In praise of graceful endings

Geoff Dyer’s breezy erudition is typically impressive
June 16, 2022
The Last Days of Roger Federer
Geoff Dyer
Buy on
Buy on
Prospect receives commission when you buy a book using this page. Thank you for supporting us.

Geoff Dyer’s first book, The Colour of Memory, opened with the narrator congratulating himself on his talent for getting fired. One constant in Dyer’s ceaselessly inventive career is an interest in endings and leave-takings, departures and transitions: quitting writing about DH Lawrence in favour of a more interesting subject in Out of Sheer Rage, or quitting England for an exotic elsewhere in his travel writing. But in this new book he considers how to achieve a graceful end to a writing life—and to life altogether.

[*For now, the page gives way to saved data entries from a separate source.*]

Lemma lease_fences_witness :
  exists r job, qs_table (stateOf started_qs) !! "j1" = Some r /\ jobOf reap1 = Some job /\ r_leaseToken r = Some (j_LeaseToken job).
Proof.
  assert (HP : permitted reap1 (asked (QStale 60 256) (stateOf started_qs))) by (apply permittedb_sound; vm_compute; reflexivity).
  assert (HR : reachable (asked (QStale 60 256) (stateOf started_qs))).
  { exists (started_qs ++ [QStale 60 256]). apply askAll_sound. vm_compute. reflexivity. }
  eexists. destruct (lease_fences reap1 _ "j1" _ HR HP ltac:(vm_compute; reflexivity) eq_refl) as [H|(job & H1 & _ & H2 & _)].
  - exfalso. vm_compute in H. discriminate.
  - exists job. split; [vm_compute; reflexivity|]. split; [exact H1|exact H2].
Defined.

Lemma lost_lease_is_inert_witness :
  run (QFinish claimed1 StatusDone "" 130) (qs_table (stateOf (started_qs ++ reclaimed))) = Ok ([], qs_table (stateOf (started_qs ++ reclaimed))).
Proof.
  refine (proj2 (lost_lease_is_inert [] (stateOf (started_qs ++ reclaimed)) _ claimed1 (QFinish claimed1 StatusDone "" 130)
    reclaimed_reachable _ _ (asks_nil _) eq_refl)).
  - apply (bool_decide_eq_true_1 _). vm_compute. reflexivity.
  - unfold held. vm_compute. discriminate.
Defined.

Lemma enqueued_event_survives_witness :
  exists id r, qs_table (stateOf (started_qs ++ [QEnqueue "repo" true None "j2" 20; QStale 60 256])) !! id = Some r /\ freshEvent "repo" true r.
Proof.
  destruct (enqueued_event_survives (stateOf started_qs) "repo" true None "j2" 20 _ _ started_reachable ltac:(vm_compute; reflexivity))
    as (id & r & _ & _ & _ & _ & Hs).
  exists id. apply (Hs [QStale 60 256]).
  - apply askAll_sound. vm_compute. reflexivity.
  - repeat constructor.
Defined.

Lemma work_is_conserved_witness :
  exists t', run reap1 (qs_table (stateOf (started_qs ++ [QStale 60 256]))) = Ok ([("j1", (newPending "repo" 5 false None)
      <| r_attempts := 1 |> <| r_error := "reaped: stale claim" |> <| r_notBefore := Some 100 |>)], t') /\
    pendingWork "repo" false t'.
Proof.
  assert (HP : permitted reap1 (stateOf (started_qs ++ [QStale 60 256]))) by (apply permittedb_sound; vm_compute; reflexivity).
  assert (HR : reachable (stateOf (started_qs ++ [QStale 60 256]))).
  { exists (started_qs ++ [QStale 60 256]). apply askAll_sound. vm_compute. reflexivity. }
  eexists. split; [vm_compute; reflexivity|].
  refine (proj1 (proj2 (work_is_conserved reap1 _ HR HP) eq_refl observed1 _ _ eq_refl _ _)).
  - vm_compute. reflexivity.
  - discriminate.
Defined.

Lemma terminal_rows_are_final_witness :
  exists r, qs_table (stateOf (started_qs ++ [QFinish claimed1 StatusDone "" 50; QEnqueue "repo" false None "j2" 60])) !! "j1" = Some r
    /\ r_status r = StatusDone.
Proof.
  assert (HR : reachable (stateOf (started_qs ++ [QFinish claimed1 StatusDone "" 50]))).
  { exists (started_qs ++ [QFinish claimed1 StatusDone "" 50]). apply askAll_sound. vm_compute. reflexivity. }
  eexists. split.
  - apply (terminal_rows_are_final [QEnqueue "repo" false None "j2" 60] _ _ "j1" _ HR).
    + apply askAll_sound. vm_compute. reflexivity.
    + vm_compute. reflexivity.
    + reflexivity.
  - reflexivity.
Defined.
Lemma budget_reap job cutoff : inBudget (reapOne job cutoff max).
Proof.
  unfold reapOne. destruct (j_HeartbeatAt job) as [observed|]; [|exact I].
  destruct (max <=? j_Attempts job + 1) eqn:E; [by apply budget_updateLease|]. split; [exact I|]. intros now.
  apply budget_return. intros _. cbn. apply Z.leb_gt in E. lia.
Qed.

Lemma budget_ReapStale staleAfter : inBudget (ReapStale staleAfter max).
Proof.
  split; [exact I|]. intros now. split; [intros; exact I|]. intros [rs|e]; [|exact I]. cbn [andThen].
  generalize 0 (@None err). induction ((fun kv => toJob kv.1 kv.2) <$> rs) as [|job jobs IH]; intros n first; [exact I|].
  cbn [reapRows]. apply issues_andThen; [apply budget_reap|]. intros [x|e]; [apply IH|]. destruct (errorsIs _ _); apply IH.
Qed.
End Budget.

(** Retries are bounded: an execution and a reap only ever count an
    attempt that leaves one below [MaxAttempts], and in any interleaving of
    queries that do, a row that is not finished has failed fewer than
    [MaxAttempts] times. *)
Theorem retries_are_bounded max :
  1 <= max ->
  (forall r job, rn_MaxAttempts r = max -> issues (spends max) (execute r job)) /\
  (forall r, rn_MaxAttempts r = max -> issues (spends max) (reap r)) /\
  (forall qs s id r, asks qs emptyQueue s -> Forall (spends max) qs -> qs_table s !! id = Some r ->
     terminal (r_status r) = false -> 0 <= r_attempts r < max).
Proof.
  intros Hmax. split; [intros; by apply budget_execute|]. split; [intros r <-; apply budget_ReapStale|].
  intros qs s id r Ha Hq. apply (bu_rows max s (Budget_asks max qs emptyQueue s Hmax Ha Inv_empty Hq (Budget_empty max))).
Qed.

(** ** Outcomes *)
Section Outcome.
Context (newID token : string) (now : Z) (outcome : error * error) (job : Job).
Hypothesis Hv : invalidLease job = false.
Abbreviation exec := (exec newID token now outcome).

Lemma exec_persist {A} (write : prog (res err A)) s x s' : exec write s = (Ok x, s') -> exec (persist write) s = (Some x, s').
Proof. intros H. unfold persist, persistPauses. cbn [persistFor]. rewrite exec_andThen, H. reflexivity. Qed.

Dyer’s meditation on this question guides this book, a loose theme even by his digressive standards. Over roughly 200 fragmentary passages, Dyer inspects the last days of his dearest heroes, and probes a foreboding sense that his own may now be upon him. Relatively absent is tennis champion Roger Federer himself, whose enduring “late style” receives only a brief encomium, chiefly as a comparison to Dyer’s injury-torn game. (“This book must not be allowed to become an injury diary or sprain journal,” he notes.) 

Dyer’s critical range is typically impressive, his breezy erudition taking you, in just a few pages, from John Coltrane’s last recordings to Wordsworth’s The Prelude, from Turner’s late-career abstraction to Martin Amis’s Inside Story—a work this strongly resembles, with its air of a “best of” anthology that recycles old material. 

Though most of Dyer’s writing is about other people, this book is really a kind of auto-nonfiction—his snarky wit, boyish enthusiasm and melodic prose binding together at times scattered ideas. But here his typical archness is lent a deeper beauty by his subject; the prospect of a final ending provides, in Saul Bellow’s phrase, “the dark backing a mirror needs before we can see anything.”